China home sales plunge 29% in March as Covid-19 bites

The decline is another blow to China's property sector, which has been hit by a cash crunch among developers. PHOTO: AFP

BEIJING (BLOOMBERG) - China’s housing slowdown deepened last month, with new home sales falling the most since the downturn began in July as the country’s latest Covid-19 outbreak took hold. 

Sales by value dropped 29 per cent in March from a year earlier, according to Bloomberg calculations based on year-to-date figures released on Monday (April 18) by the National Bureau of Statistics.

Real estate development investment resumed falling with a 2.4 per cent drop after a brief expansion in the first two months. 

The decline is another blow to the embattled property sector, which has been hit by a cash crunch among developers that has disrupted construction, shattered home buyer confidence and led to a wave of debt defaults.  China’s government last month pledged to prevent a “disorderly collapse” in the sector, which makes up about a quarter of gross domestic product. 

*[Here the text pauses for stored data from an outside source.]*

(** * dashboard6.py: loader, filters and aggregations of the health dashboard

    A shallow embedding of the dataframe pipeline of [dashboard6.py]
    (the stricter of the two near-duplicate scripts): the cleaning done by
    [carregar_dados], the sidebar filters that build [df_filtered], and the
    aggregations that feed the KPI, the monthly line chart, the complaint
    search and the top-10 ranking.

    A dataframe is a list of rows in file order; a text cell is [None] for
    NaN and [Some s] for a Python [str]; a timestamp is the number of
    nanoseconds since the epoch, as in a [datetime64[ns]] column. *)

From Stdlib Require Import ZArith NArith List String Ascii Bool Lia.
From Stdlib Require Import Sorting.Sorted Sorting.Permutation.
Import ListNotations.

Local Open Scope Z_scope.

(* ================================================================== *)
(** ** Python text *)

Module PyStr.

(** A Python [str] is a sequence of Unicode code points. *)
Definition char := N.
Definition str := list char.

Definition eqb (a b : str) : bool :=
  if list_eq_dec N.eq_dec a b then true else false.

(** The script is a UTF-8 file: its literals are read here from the same
    bytes.  [utf8] decodes one to four byte sequences; a stray byte is
    kept as it is. *)
Fixpoint utf8_bytes (fuel : nat) (bs : list N) : str :=
  match fuel with
  | O => []
  | S fuel' =>
    match bs with
    | [] => []
    | b0 :: r0 =>
      if (b0 <? 128)%N then b0 :: utf8_bytes fuel' r0
      else match r0 with
      | b1 :: r1 =>
        if (b0 <? 224)%N then
          ((b0 mod 32) * 64 + b1 mod 64)%N :: utf8_bytes fuel' r1
        else match r1 with
        | b2 :: r2 =>
          if (b0 <? 240)%N then
            ((b0 mod 16) * 4096 + (b1 mod 64) * 64 + b2 mod 64)%N
              :: utf8_bytes fuel' r2
          else match r2 with
          | b3 :: r3 =>
            ((b0 mod 8) * 262144 + (b1 mod 64) * 4096
               + (b2 mod 64) * 64 + b3 mod 64)%N :: utf8_bytes fuel' r3
          | [] => b0 :: utf8_bytes fuel' r0
          end
        | [] => b0 :: utf8_bytes fuel' r0
        end
      | [] => [b0]
      end
    end
  end.

Definition utf8 (s : string) : str :=
  let bs := map N_of_ascii (list_ascii_of_string s) in
  utf8_bytes (List.length bs) bs.

(** [str.isspace] on one code point, which is also the class [\s] of a
    [str] pattern in [re]: the characters of bidirectional type WS, B or
    S and of category Zs. *)
Definition isspace (c : char) : bool :=
  ((9 <=? c) && (c <=? 13) || (28 <=? c) && (c <=? 32)
   || (c =? 133) || (c =? 160) || (c =? 5760)
   || (8192 <=? c) && (c <=? 8202)
   || (c =? 8232) || (c =? 8233) || (c =? 8239) || (c =? 8287)
   || (c =? 12288))%N.

(** [str.lstrip()], [str.rstrip()] and [str.strip()] without argument. *)
Fixpoint lstrip (s : str) : str :=
  match s with
  | [] => []
  | c :: s' => if isspace c then lstrip s' else s
  end.

Fixpoint rstrip (s : str) : str :=
  match s with
  | [] => []
  | c :: s' =>
    match rstrip s' with
    | [] => if isspace c then [] else [c]
    | r => c :: r
    end
  end.

Definition strip (s : str) : str := rstrip (lstrip s).

(** Lower-casing of one code point.  The table covers Basic Latin and the
    Latin-1 Supplement, the alphabet of the Portuguese records; other
    code points are left as they are. *)
Definition lower (c : char) : char :=
  (if (65 <=? c) && (c <=? 90) then c + 32
   else if (192 <=? c) && (c <=? 222) && negb (c =? 215) then c + 32
   else c)%N.

End PyStr.

Definition pystr := PyStr.str.
Definition cell := option pystr.

(** [py "..."] is the [str] written as the literal ["..."] in the script. *)
Definition py (s : string) : pystr := PyStr.utf8 s.
Arguments py s%_string.

(* ================================================================== *)
(** ** Regular expressions, as far as the script uses [re] *)

Module Re.
Import PyStr.

Inductive re : Type :=
| Void
| Eps
| Cls (p : char -> bool)
| Cat (a b : re)
| Alt (a b : re)
| Star (a : re).

Definition Chr (c : char) : re := Cls (N.eqb c).
Definition Opt (r : re) : re := Alt r Eps.
Definition Plus (r : re) : re := Cat r (Star r).

Fixpoint Lit (s : str) : re :=
  match s with
  | [] => Eps
  | c :: s' => Cat (Chr c) (Lit s')
  end.

(** A literal under [re.IGNORECASE]: the text character matches when its
    lower-case form is the lower-case form of the pattern character. *)
Definition ChrI (c : char) : re := Cls (fun x => N.eqb (lower x) (lower c)).

Fixpoint LitI (s : str) : re :=
  match s with
  | [] => Eps
  | c :: s' => Cat (ChrI c) (LitI s')
  end.

Inductive Matches : re -> str -> Prop :=
| MEps : Matches Eps []
| MCls p c : p c = true -> Matches (Cls p) [c]
| MCat a b s1 s2 : Matches a s1 -> Matches b s2 -> Matches (Cat a b) (s1 ++ s2)
| MAltL a b s : Matches a s -> Matches (Alt a b) s
| MAltR a b s : Matches b s -> Matches (Alt a b) s
| MStar0 a : Matches (Star a) []
| MStarS a s1 s2 : Matches a s1 -> Matches (Star a) s2 -> Matches (Star a) (s1 ++ s2).

Fixpoint nullable (r : re) : bool :=
  match r with
  | Void => false
  | Eps => true
  | Cls _ => false
  | Cat a b => nullable a && nullable b
  | Alt a b => nullable a || nullable b
  | Star _ => true
  end.

Fixpoint deriv (c : char) (r : re) : re :=
  match r with
  | Void => Void
  | Eps => Void
  | Cls p => if p c then Eps else Void
  | Cat a b =>
    if nullable a then Alt (Cat (deriv c a) b) (deriv c b)
    else Cat (deriv c a) b
  | Alt a b => Alt (deriv c a) (deriv c b)
  | Star a => Cat (deriv c a) (Star a)
  end.

(** [match_here fin r s]: some prefix of [s] matches [r] and the rest of
    [s] passes the end test [fin]. *)
Fixpoint match_here (fin : str -> bool) (r : re) (s : str) : bool :=
  (nullable r && fin s)
  || match s with
     | [] => false
     | c :: s' => match_here fin (deriv c r) s'
     end.

(** A compiled pattern: [bol] and [eol] record a leading [^] and a
    trailing [$]. *)
Record pattern := { bol : bool; body : re; eol : bool }.

(** [$] outside MULTILINE holds at the end of the text and just before a
    newline that ends the text. *)
Definition at_end (anchored : bool) (rest : str) : bool :=
  if anchored then
    match rest with
    | [] => true
    | [c] => (c =? 10)%N
    | _ => false
    end
  else true.

Fixpoint search_from (p : pattern) (s : str) : bool :=
  match_here (at_end (eol p)) (body p) s
  || match s with
     | [] => false
     | _ :: s' => search_from p s'
     end.

(** [rx.search(s) is not None]. *)
Definition search (p : pattern) (s : str) : bool :=
  if bol p then match_here (at_end (eol p)) (body p) s
  else search_from p s.

(** Characters that [re] does not read as themselves. *)
Definition special : str := PyStr.utf8 ".^$*+?{}[]\|()".

Definition is_special (c : char) : bool := existsb (N.eqb c) special.

End Re.

(* ================================================================== *)
(** ** Timestamps and the calendar *)

Module Calendar.

(** A [datetime64[ns]] value: nanoseconds since 1970-01-01T00:00. *)
Definition Timestamp := Z.

Definition NS_PER_DAY : Z := 86400 * 1000000000.

(** [Timedelta.days]: whole days, rounded towards minus infinity. *)
Definition days (td : Z) : Z := td / NS_PER_DAY.

(** [Timestamp.date()], as the number of days since 1970-01-01; the time
    of day is dropped. *)
Definition date (t : Timestamp) : Z := t / NS_PER_DAY.

(** Year, month and day of a day number in the proleptic Gregorian
    calendar. *)
Definition civil_from_days (z0 : Z) : Z * Z * Z :=
  let z := z0 + 719468 in
  let era := z / 146097 in
  let doe := z - era * 146097 in
  let yoe := (doe - doe / 1460 + doe / 36524 - doe / 146096) / 365 in
  let doy := doe - (365 * yoe + yoe / 4 - yoe / 100) in
  let mp := (5 * doy + 2) / 153 in
  let d := doy - (153 * mp + 2) / 5 + 1 in
  let m := if mp <? 10 then mp + 3 else mp - 9 in
  (yoe + era * 400 + (if m <=? 2 then 1 else 0), m, d).

Definition days_from_civil (y0 m d : Z) : Z :=
  let y := if m <=? 2 then y0 - 1 else y0 in
  let era := y / 400 in
  let yoe := y - era * 400 in
  let doy := (153 * (if 2 <? m then m - 3 else m + 9) + 2) / 5 + d - 1 in
  let doe := yoe * 365 + yoe / 4 - yoe / 100 + doy in
  era * 146097 + doe - 719468.

(** The calendar month of a timestamp, counted in months: year * 12 +
    (month - 1).  This is the bin of [resample('M')] the timestamp falls
    in. *)
Definition month_of (t : Timestamp) : Z :=
  let '(y, m, _) := civil_from_days (date t) in y * 12 + (m - 1).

Government figures released on Monday showed that economic growth picked up in the first quarter despite the housing slowdown and weak consumption. 

The March home sales figures do not show the full impact of Covid-19 lockdowns in Shanghai and some parts of the southern metropolis of Guangzhou that have kept potential buyers away. Last week, several other places, including Suzhou and parts of Zhengzhou, also imposed tighter controls to combat infections. 

“Subdued home sales force developers to restrain spending from land buying to construction,” said Beike Research Institute property analyst Pan Hao. “The March data shows entire activities in the sector have slowed.” 

The Covid-19 outbreak started to hit the residential market in the second half of the month, hindering a recovery after more policy support measures were rolled out, Beike Research analysts wrote in a report last week. About 20 cities have seen a substantial impact on new home sales since then, they said. 

The decline in property transactions may ease following steps by the local authorities to loosen restrictions on purchases, statistics bureau spokesman Fu Linghui said at a briefing on Monday. 

More than 60 municipalities loosened regulations on home buying in the first quarter, including four provincial capitals that abandoned restrictions on ownership and resales. 

Others are less optimistic that such efforts will spur demand. 

“Weak home buyer confidence remains a key hurdle,” Bloomberg Intelligence analyst Kristy Hung wrote in a note on Monday. “Covid-19’s spread adds additional near-term threats.”